Records from a data collection:
(* ===== verification/BoundedBuffer.v ===== *)
(** * The bounded buffer of server-rev1.c

    The threads of a child put lines, the Printer gets and writes them; the
    semaphores [empty], [full] and [mutex] order them.  As a transition system:
    one step for every semaphore operation and every critical section. *)

From stdpp Require Import base list relations strings.
From Stdlib Require Import Ascii.
From S2P Require Import Prelude.

Definition exitchild : bytes := lit "exitchild".

(** ** put and getitem *)

(** [cur++; if (cur == BUFFERSIZE) cur = 0;] *)
Definition advance (BUFFERSIZE cur : nat) : nat :=
  if decide (S cur = BUFFERSIZE) then 0 else S cur.

(** The array, where [None] is the NULL that calloc leaves. *)
Record buffer := Buf { slots : list (option bytes); cur_put : nat; cur_get : nat }.

(** [put(str, buf)] *)
Definition put (str : bytes) (b : buffer) : outcome buffer :=
  if decide (cur_put b < length (slots b)) then
    Ok (Buf (<[cur_put b:=Some str]> (slots b)) (advance (length (slots b)) (cur_put b)) (cur_get b))
  else Ub BadAccess.

(** [getitem(buf)], whose result the Printer gives to [strcmp] *)
Definition getitem (b : buffer) : outcome (bytes * buffer) :=
  match slots b !! cur_get b with
  | Some (Some str) => Ok (str, Buf (slots b) (cur_put b) (advance (length (slots b)) (cur_get b)))
  | Some None => Ub NullDeref
  | None => Ub BadAccess
  end.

▶ Exercise:
Copy nothing except the lines from the one with "match slots b !! cur_get b with" through the end of the records; keep each exactly as it appears, first and last included.

▶ Result of this exercise:
  match slots b !! cur_get b with
  | Some (Some str) => Ok (str, Buf (slots b) (cur_put b) (advance (length (slots b)) (cur_get b)))
  | Some None => Ub NullDeref
  | None => Ub BadAccess
  end.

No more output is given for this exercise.